Sharing the SPI Bus Among SD Cards and Other SPI Devices
========================================================

:link_to_translation:`zh_CN:[中文]`

The SD card has an SPI mode, enabling it to function as an SPI device, but there are some restrictions that we need to pay attention to.

Pin Loading of Other Devices
----------------------------

When adding more devices onto the same bus, the overall pin loading increases. The loading consists of AC loading (pin capacitor) and DC loading (pull-ups).

AC Loading
^^^^^^^^^^

SD cards, designed for high-speed communications, have small pin capacitors (AC loading) to work until 50 MHz. However, the other attached devices will increase the pin's AC loading.

Heavy AC loading of a pin may prevent the pin from being toggled quickly. By using an oscilloscope, you will see the edges of the pin become smoother, i.e., the gradient of the edge is smaller. The setup timing requirements of an SD card may be violated when the card is connected to a bus with a high AC load. Even worse, high AC loads may cause the SD card and other SPI devices to fail to properly resolve clock signals from the host, affecting communication stability.

This issue may be more obvious if other attached devices are not designed to work at the same frequency as the SD card, because they may have larger pin capacitors. The larger the pin capacity, the greater the pin response time, the smaller the max frequency the SD bus can work.

To see if your pin AC loading is too heavy, you can try the following tests:

Terminology:

 - **launch edge**: at which clock edge the data starts to toggle;
 - **latch edge**: at which clock edge the data is supposed to be sampled by the receiver. For SD card, it is the rising edge.

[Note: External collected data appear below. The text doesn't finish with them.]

(** X18. A request without an [Origin] passes whatever the configuration;
    one with an [Origin] passes exactly when the origin is one of the
    trimmed, non-empty pieces of [FRONTEND_ORIGINS], and is otherwise
    refused with "CORS blocked: " and the origin. With
    [FRONTEND_ORIGINS] unset or empty the list is empty, so every
    request that names an origin is refused. *)
Theorem cors_policy (origin : string) :
  origin_allowed trim None = Ok true
  /\ (nonempty origin = true ->
      (origin_allowed trim (Some origin) = Ok true <->
       exists piece,
         piece ∈ split_comma (or_default (env !! "FRONTEND_ORIGINS") "")
         /\ trim piece = origin)
      /\ (origin_allowed trim (Some origin) <> Ok true ->
          origin_allowed trim (Some origin)
          = Throw ("CORS blocked: " +:+ origin)))
  /\ (truthy_str (env !! "FRONTEND_ORIGINS") = false -> trim "" = "" ->
      allowedOrigins trim = []
      /\ (nonempty origin = true ->
          origin_allowed trim (Some origin)
          = Throw ("CORS blocked: " +:+ origin))).
Proof.
  assert (Hin : forall o, o ∈ allowedOrigins trim <->
            nonempty o = true /\ exists piece,
              piece ∈ split_comma (or_default (env !! "FRONTEND_ORIGINS") "")
              /\ trim piece = o).
  { intros o. unfold allowedOrigins.
    rewrite list_elem_of_In, filter_In, <- list_elem_of_In. split.
    - intros [Hm Hne]. split; [exact Hne|].
      apply list_elem_of_fmap_1 in Hm as (piece & -> & Hp). eauto.
    - intros [Hne (piece & Hp & <-)]. split; [|exact Hne].
      by apply list_elem_of_fmap_2. }
  repeat apply conj.
  - reflexivity.
  - intros Hne. unfold origin_allowed. cbn [truthy_str default from_option id].
    rewrite Hne. cbn [negb].
    destruct (bool_decide_reflect (origin ∈ allowedOrigins trim)) as [Ho|Ho].
    + split; [|intros H; by destruct H]. split; [|reflexivity].
      intros _. by apply Hin in Ho as [_ ?].
    + split; [|reflexivity]. split; [discriminate|].
      intros Hp. exfalso. apply Ho, Hin. by split.
  - intros Hunset Htrim.
    assert (Hnil : allowedOrigins trim = []).
    { unfold allowedOrigins.
      replace (or_default (env !! "FRONTEND_ORIGINS") "") with "".
      - simpl. rewrite Htrim. reflexivity.
      - unfold or_default. destruct (env !! "FRONTEND_ORIGINS") as [v|];
          [|reflexivity].
        simpl in Hunset. by rewrite Hunset. }
    split; [exact Hnil|]. intros Hne. unfold origin_allowed.
    cbn [truthy_str default from_option id]. rewrite Hne, Hnil. reflexivity.
Qed.

End CorsProperties.

(* ===================================================================== *)
(** * The further properties on concrete requests *)
(* ===================================================================== *)

Section MoreRuns.
Import UserModel UsersAccount Demo Scenario.
#[local] Existing Instance platform.

Lemma unique_ids : NoDup (_id <$> users (db world)).
Proof.
  change (NoDup ["64f1a2b3c4d5e6f708192a00"; "64f1a2b3c4d5e6f708192a01"]).
  repeat (apply NoDup_cons_2; [not_among|]). apply NoDup_nil_2.
Defined.

Lemma unique_emails : NoDup (email <$> users (db world)).
Proof.
  change (NoDup ["root@x.com"; "a@x.com"]).
  repeat (apply NoDup_cons_2; [not_among|]). apply NoDup_nil_2.
Defined.

(** Alice once [PUT /users/:id] gave her the role "superuser". *)
Lemma alice_superuser :
  apply_update {| up_email := None; up_username := None; up_mobile := None;
                  up_role := Some "superuser"; up_passwordHash := None |} alice
  = {| _id := alice_id; email := "a@x.com"; username := "alice";
       passwordHash := "$2a$10$salt$pw123"; mobile := Some "555";
       role := "superuser"; company := company_id; createdAt := 0;
       __v := Some 0 |}.
Proof. reflexivity. Qed.

(** With a maximal age that is no number, a login with the right
    credentials ends in the handler's [catch]: 500 and no cookie. *)
Lemma login_bad_max_age :
  AuthRoutes.login (P := bad_max_age) world login_alice
  = json_with [] 500 (error_body "Server error").
Proof. vm_compute. reflexivity. Qed.

(** An id that is no ObjectId makes the routes on one account answer
    500. *)
Lemma malformed_id_500 :
  status (get malformed_id world put_nothing) = 500
  /\ status (update malformed_id world put_role).1 = 500
  /\ status (remove malformed_id world put_nothing).1 = 500.
Proof. repeat split. Qed.

Lemma users_gates_use_token_claim_witness :
  chain App.users_gates world_down (with_cookie "tok.u0")
  = Next (set_user (with_cookie "tok.u0") root_claims).
Proof.
  apply (users_gates_use_token_claim world_down (with_cookie "tok.u0")
           {[ "session" := "tok.u0" ]} "tok.u0" root_claims);
    vm_compute; reflexivity.
Defined.

Lemma products_admin_gates_use_store_role_witness :
  chain App.products_admin_gates world_promoted (with_cookie "tok.u1")
  = Next (set_user (with_cookie "tok.u1") (lean_without_hash alice_admin)).
Proof.
  apply (products_admin_gates_use_store_role world_promoted (with_cookie "tok.u1")
           "tok.u1" alice_claims alice_admin);
    vm_compute; reflexivity.
Defined.

Lemma login_cookie_iff_valid_witness :
  status (AuthRoutes.login world login_alice) = 200
  /\ cookieOps (AuthRoutes.login world login_alice) <> []
  /\ status (AuthRoutes.login world login_wrong_password) <> 200.
Proof.
  destruct (login_cookie_iff_valid world login_alice) as (_ & Hvalid & Hcookie).
  destruct (login_cookie_iff_valid world login_wrong_password) as (_ & Hwrong & _).
  assert (H200 : status (AuthRoutes.login world login_alice) = 200).
  { apply Hvalid. exists (JStr "a@x.com"), "pw123", alice.
    repeat split; vm_compute; reflexivity. }
  split; [exact H200|]. split; [by apply Hcookie|].
  intros H. apply Hwrong in H as (e & p & u & He & _ & Hp & _ & Hf & Hc & _).
  vm_compute in He, Hp. injection He as <-. injection Hp as <-.
  vm_compute in Hf. injection Hf as <-. vm_compute in Hc. discriminate Hc.
Defined.

Lemma login_then_requireAuth_witness :
  let req' := from_browser (apply_cookies ∅ (AuthRoutes.login world login_alice)) ∅ in
  Middleware.requireAuth world_promoted req'
  = Next (set_user req' (lean_without_hash alice_admin))
  /\ prop (lean_without_hash alice_admin) "role" = Some (JStr "admin")
  /\ exists next, Middleware.requireAuth world_promoted req' = Next next
      /\ user next = Some (lean_without_hash alice_admin)
      /\ cookies next = cookies req' /\ reqBody next = ∅.
Proof.
  apply (login_then_requireAuth world world_promoted login_alice ∅ ∅
           (JStr "a@x.com") "pw123" alice alice_admin alice_claims);
    vm_compute; reflexivity.
Defined.

Lemma login_then_me_witness :
  AuthRoutes.me world
    (from_browser (apply_cookies ∅ (AuthRoutes.login world login_alice)) ∅)
  = {| status := 200; body := JObj [("user", lean_without_hash alice)];
       cookieOps := [] |}
  /\ "passwordHash" ∉ keys (lean_without_hash alice).
Proof.
  apply (login_then_me world world login_alice ∅ ∅
           (JStr "a@x.com") "pw123" alice alice alice_claims);
    vm_compute; reflexivity.
Defined.

Lemma me_clears_unresolved_witness :
  AuthRoutes.me world (with_cookie "tok.u1")
  = json_with [] 200 (JObj [("user", lean_without_hash alice)])
  /\ AuthRoutes.me world_down (with_cookie "tok.u1")
     = json_with [ClearCookie COOKIE_NAME "/"] 200 (JObj [("user", JNull)]).
Proof.
  destruct (me_clears_unresolved world (with_cookie "tok.u1")
              {[ "session" := "tok.u1" ]} "tok.u1") as (Hfound & _ & _);
    try (vm_compute; reflexivity).
  destruct (me_clears_unresolved world_down (with_cookie "tok.u1")
              {[ "session" := "tok.u1" ]} "tok.u1") as (_ & _ & Hdown);
    try (vm_compute; reflexivity).
  split.
  - apply (Hfound alice_claims alice); vm_compute; reflexivity.
  - apply Hdown. reflexivity.
Defined.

1. Use an oscilloscope to see the clock and compare the data line to the clock.

   - If you see the clock is not fast enough, e.g., the rising/falling edge is longer than 1/4 of the clock cycle, it means the clock is skewed too much.
   - If you see the data line unstable before the latch edge of the clock, it means the load of the data line is too large.

   You may also observe the corresponding phenomenon that data delayed largely from the launching edge of the clock with logic analyzers. But it is not as obvious as with an oscilloscope.

2. Try to use a slower clock frequency.

   If the lower frequency can work while the higher frequency cannot, it is an indication that the AC loading on the pins is too large.

If the AC loading of the pins is too large, you can either use other faster devices with lower pin load or slow down the clock speed.

DC Loading
^^^^^^^^^^

The pull-ups required by SD cards are usually around 10 kOhm to 50 kOhm, which may be too strong for some other SPI devices.

Check the specification of your device about its DC output current, it should be larger than 700 μA, otherwise, the device output may not be read correctly.

Initialization Sequence
-----------------------

.. note::

  If you see any problem in the following steps, please make sure the timing is correct first. You can try to slow down the clock speed, such as setting ``SDMMC_FREQ_PROBING`` to 400 kHz for SD card, to avoid the influence of pin AC loading, as discussed in the previous section.

When using an SD card with other SPI devices on the same SPI bus, due to the restrictions of the SD card startup flow, the following initialization sequence should be followed. Refer to :example:`storage/sd_card` for further details.

1. Initialize the SPI bus properly by :cpp:func:`spi_bus_initialize`.

2. Tie the CS lines of all other devices than the SD card to idle state (by default it's high). This is to avoid conflicts with the SD card in the following step.

   You can do this by either:

   1. Attach devices to the SPI bus by calling :cpp:func:`spi_bus_add_device`. This function will by default initialize the GPIO that is used as CS to the idle level: high.

   2. Initialize GPIO on the CS pin that needs to be tied up before actually adding a new device.

   3. Rely on the internal/external pull-up (**not recommended**) to pull up all the CS pins when the GPIOs of ESP are not initialized yet. You need to check carefully the pull-up is strong enough and there are no other pull-downs that will influence the pull-up. For example, internal pull-down should be enabled.

3. Mount the card to the filesystem by calling :cpp:func:`esp_vfs_fat_sdspi_mount`.

   This step will put the SD card into the SPI mode, which **should** be done before all other SPI communications on the same bus. Otherwise, the card will stay in the SD mode, in which mode it may randomly respond to any SPI communications on the bus, even when its CS line is not addressed.

   If you want to test this behavior, please also note that, once the card is put into SPI mode, it will not return to SD mode before the next power cycle, i.e., powered down and powered up again.

4. Now you can talk to other SPI devices freely!